The White House did not say Friday of how Obama's latest proposals, which he called the "Partnership to Rebuild America," would be paid for, adding those details would be released next month as part of his budget. Alan Krueger, chairman of the Council of Economic Advisers, said they would not increase the deficit.

The president also renewed a proposal from his first term to create a $100 billion national infrastructure bank. Republicans dismissed the speech as "campaigning," calling on Obama to deliver a budget and send bills to Congress instead.

On Thursday, Republican Gov. Rick Scott called on Obama to reimburse the state for the $77 million Florida invested in the dredging, which will also be paid for by county funds. For years, the port lobbied the federal government unsuccessfully to contribute.
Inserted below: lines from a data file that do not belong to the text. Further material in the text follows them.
Lemma handleSearch_start w :
  trim (searchTerm (state w)) <> [] ->
  handleSearch w =
  (Ok tt,
   {| state := {| searchTerm := searchTerm (state w); results := VArr [];
                  loading := true; error := None; selectedArticle := None;
                  hasSearched := true |};
      console := console w;
      network := network w ++ [searchRequest (searchTerm (state w))];
      inflight := inflight w ++ [SearchTask (searchTerm (state w))] |}).
Proof.
  intros H. unfold handleSearch, bind, getState.
  rewrite (guard_nonblank _ H). reflexivity.
Qed.

Lemma fetchArticleExtract_start (t : jsstring) w :
  fetchArticleExtract (VStr t) w =
  (Ok tt,
   {| state := {| searchTerm := searchTerm (state w); results := results (state w);
                  loading := true; error := None; selectedArticle := None;
                  hasSearched := hasSearched (state w) |};
      console := console w;
      network := network w ++ [extractRequest t];
      inflight := inflight w ++ [ArticleTask (VStr t)] |}).
Proof. reflexivity. Qed.

(* ----------------------------------------------------------------- *)
(** *** The handlers once their request has settled *)

Lemma handleSearch_settled_loaded term data l w :
  remoteError data = false ->
  matchesOf data = Some l ->
  run (handleSearch_settled term (Responded true (Ok data))) w =
  {| state := {| searchTerm := searchTerm (state w); results := VArr l;
                 loading := false;
                 error := match l with
                          | [] => Some (noResultsMessage term)
                          | _ => error (state w)
                          end;
                 selectedArticle := selectedArticle (state w);
                 hasSearched := hasSearched (state w) |};
     console := console w; network := network w; inflight := inflight w |}.
Proof.
  unfold remoteError, matchesOf. intros He Hm.
  destruct (getProp data (lit "error")) as [err|] eqn:E1.
  2:{ apply getProp_throws in E1. destruct E1; subst; discriminate. }
  destruct (getProp data (lit "query")) as [query|] eqn:E2; [|discriminate].
  destruct (getPropOpt query (lit "search")) as [search|] eqn:E3; [|discriminate].
  destruct (orElse search (VArr [])) eqn:E4; try discriminate.
  injection Hm as ->.
  unfold handleSearch_settled. js_unfold.
  rewrite E1, He. js_unfold. rewrite E2, E3, E4.
  change (getProp (VArr l) (lit "length")) with (Ok (VNum (Z.of_nat (List.length l)))).
  destruct l; reflexivity.
Qed.

Lemma handleSearch_settled_failed term o e w :
  failureOf o = Some e ->
  run (handleSearch_settled term o) w =
  {| state := failed searchFailedMessage (state w);
     console := console w ++ [(lit "Search error:", e)];
     network := network w; inflight := inflight w |}.
Proof.
  destruct o as [e'|[|] [data|e']]; simpl; intros H; inversion H; subst; reflexivity.
Qed.

Lemma handleSearch_settled_reported term data w :
  remoteError data = true ->
  exists e,
    run (handleSearch_settled term (Responded true (Ok data))) w =
    {| state := failed searchFailedMessage (state w);
       console := console w ++ [(lit "Search error:", e)];
       network := network w; inflight := inflight w |}
    /\ (forall info, errorInfo data = Some info -> e = Error info).
Proof.
  unfold remoteError, errorInfo. intros He.
  destruct (getProp data (lit "error")) as [err|] eqn:E1; [|discriminate].
  destruct (getProp_truthy err (lit "info") He) as [info E2].
  unfold handleSearch_settled. js_unfold.
  rewrite E1, He. js_unfold. rewrite E2.
  destruct (newError info) as [e|e] eqn:E3.
  - exists e. split; [reflexivity|].
    intros s Hs. destruct info; try discriminate.
    injection Hs as <-. simpl in E3. congruence.
  - exists e. split; [reflexivity|].
    intros s Hs. destruct info; try discriminate.
Qed.

Lemma fetchArticleExtract_settled_failed title o e w :
  failureOf o = Some e ->
  run (fetchArticleExtract_settled title o) w =
  {| state := failed articleFailedMessage (state w);
     console := console w ++ [(lit "Article fetch error:", e)];
     network := network w; inflight := inflight w |}.
Proof.
  destruct o as [e'|[|] [data|e']]; simpl; intros H; inversion H; subst; reflexivity.
Qed.

Lemma extractOf_truthy page ext :
  extractOf page = Ok ext -> truthy ext = true ->
  truthy page = true /\ getProp page (lit "extract") = Ok ext.
Proof.
  unfold extractOf. destruct (truthy page) eqn:E.
  - auto.
  - intros H. injection H as <-. congruence.
Qed.

Lemma fetchArticleExtract_settled_viewing title data page ext pt enc w :
  pageOf data = Ok page ->
  extractOf page = Ok ext ->
  truthy ext = true ->
  getProp page (lit "title") = Ok pt ->
  encodeURIComponentOf pt = Ok enc ->
  run (fetchArticleExtract_settled title (Responded true (Ok data))) w =
  {| state := {| searchTerm := searchTerm (state w); results := results (state w);
                 loading := false; error := error (state w);
                 selectedArticle :=
                   Some {| title := pt; content := ext; url := articleURL enc |};
                 hasSearched := hasSearched (state w) |};
     console := console w; network := network w; inflight := inflight w |}.
Proof.
  unfold pageOf. intros Hp He Ht Hpt Henc.
  destruct (extractOf_truthy _ He Ht) as [Htp Hx].
  destruct (getProp data (lit "query")) as [query|] eqn:E1; [|discriminate].
  destruct (getPropOpt query (lit "pages")) as [pages|] eqn:E2; [|discriminate].
  unfold fetchArticleExtract_settled. js_unfold.
  rewrite E1, E2, Hp, Htp. js_unfold. rewrite Hx, Ht, Hpt. js_unfold.
  rewrite Henc. reflexivity.
Qed.

Lemma fetchArticleExtract_settled_missing title data page ext t w :
  pageOf data = Ok page ->
  extractOf page = Ok ext ->
  truthy ext = false ->
  toString title = Ok t ->
  run (fetchArticleExtract_settled title (Responded true (Ok data))) w =
  {| state := {| searchTerm := searchTerm (state w); results := results (state w);
                 loading := false; error := Some (noExtractMessage t);
                 selectedArticle := selectedArticle (state w);
                 hasSearched := hasSearched (state w) |};
     console := console w; network := network w; inflight := inflight w |}.
Proof.
  unfold pageOf, extractOf. intros Hp He Ht Hs.
  destruct (getProp data (lit "query")) as [query|] eqn:E1; [|discriminate].
  destruct (getPropOpt query (lit "pages")) as [pages|] eqn:E2; [|discriminate].
  unfold fetchArticleExtract_settled. js_unfold.
  rewrite E1, E2, Hp.
  destruct (truthy page) eqn:Htp; js_unfold.
  - rewrite He, Ht. js_unfold. rewrite Hs. reflexivity.
  - injection He as <-. rewrite Htp. js_unfold. rewrite Hs. reflexivity.
Qed.

(* ----------------------------------------------------------------- *)
(** *** Whole operations *)

Lemma submitSearch_blank o w :
  trim (searchTerm (state w)) = [] -> submitSearch o w = w.
Proof.
  intros H. unfold submitSearch, run. rewrite (handleSearch_blank _ H).
  unfold settle. simpl. now rewrite nth_error_length_none.
Qed.

Lemma submitSearch_nonblank o w :
  trim (searchTerm (state w)) <> [] ->
  submitSearch o w =
  run (handleSearch_settled (searchTerm (state w)) o)
      {| state := {| searchTerm := searchTerm (state w); results := VArr [];
                     loading := true; error := None; selectedArticle := None;
                     hasSearched := true |};
         console := console w;
         network := network w ++ [searchRequest (searchTerm (state w))];
         inflight := inflight w |}.
Proof.
  intros H. unfold submitSearch.
  change (run handleSearch w) with (snd (handleSearch w)).
  rewrite (handleSearch_start _ H).
  unfold settle. cbn [snd inflight state console network].
  now rewrite nth_error_snoc, removeNth_snoc.
Qed.

Lemma selectArticle_text (t : jsstring) o w :
  selectArticle (VStr t) o w =
  run (fetchArticleExtract_settled (VStr t) o)
      {| state := {| searchTerm := searchTerm (state w); results := results (state w);
                     loading := true; error := None; selectedArticle := None;
                     hasSearched := hasSearched (state w) |};
         console := console w;
         network := network w ++ [extractRequest t];
         inflight := inflight w |}.
Proof.
  unfold selectArticle.
  change (run (fetchArticleExtract (VStr t)) w) with (snd (fetchArticleExtract (VStr t) w)).
  rewrite fetchArticleExtract_start.
  unfold settle. cbn [snd inflight state console network].
  now rewrite nth_error_snoc, removeNth_snoc.
Qed.

Lemma contains_middle (a x b : jsstring) : contains (a ++ x ++ b) x.
Proof. now exists a, b. Qed.

(* ----------------------------------------------------------------- *)
(** *** What the handlers leave alone *)

(** However its request settles, [fetchArticleExtract] ends with loading
    over and with either an article selected and the error untouched, or
    an error set and the selection untouched; it issues nothing and
    touches neither the term nor the result list. *)
Lemma fetchArticleExtract_settled_frame title o w :
  let w' := run (fetchArticleExtract_settled title o) w in
  network w' = network w /\ inflight w' = inflight w
  /\ searchTerm (state w') = searchTerm (state w)
  /\ results (state w') = results (state w)
  /\ hasSearched (state w') = hasSearched (state w)
  /\ loading (state w') = false
  /\ ((exists a, selectedArticle (state w') = Some a /\ error (state w') = error (state w))
      \/ (exists m, error (state w') = Some m
                    /\ selectedArticle (state w') = selectedArticle (state w))).
Proof.
  unfold fetchArticleExtract_settled. cbv zeta.
  destruct o as [e|[|] [data|e]]; js_cases;
    repeat split; try reflexivity; solve [left; eauto | right; eauto].
Qed.

(** However its request settles, [handleSearch] ends with loading over;
    it issues nothing and touches neither the term nor the selection.
    The result list is what it was, or what the response holds. *)
Lemma handleSearch_settled_frame term o w :
  let w' := run (handleSearch_settled term o) w in
  network w' = network w /\ inflight w' = inflight w
  /\ searchTerm (state w') = searchTerm (state w)
  /\ selectedArticle (state w') = selectedArticle (state w)
  /\ hasSearched (state w') = hasSearched (state w)
  /\ loading (state w') = false
  /\ (results (state w') = results (state w)
      \/ exists data query search,
           o = Responded true (Ok data)
           /\ getProp data (lit "query") = Ok query
           /\ getPropOpt query (lit "search") = Ok search
           /\ results (state w') = orElse search (VArr [])).
Proof.
  unfold handleSearch_settled. cbv zeta.
  destruct o as [e|[|] [data|e]]; js_cases;
    repeat split; try reflexivity; solve [left; reflexivity | right; eauto 10].
Qed.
Carlos Buqueras, executive director of Port Manatee, was not planning to be in Miami for the president's visit, but he said the local port has not had a problem receiving federal funding.

"We have received a giant windfall already from the U.S. government through Tiger grants. We received over $12 million in grants, including money for two new energy-efficient locomotives, and if that isn't a giant windfall, I don't know what is," Buqueras said. "The federal government has been extremely supportive of infrastructure development funding and locomotives for Manatee County."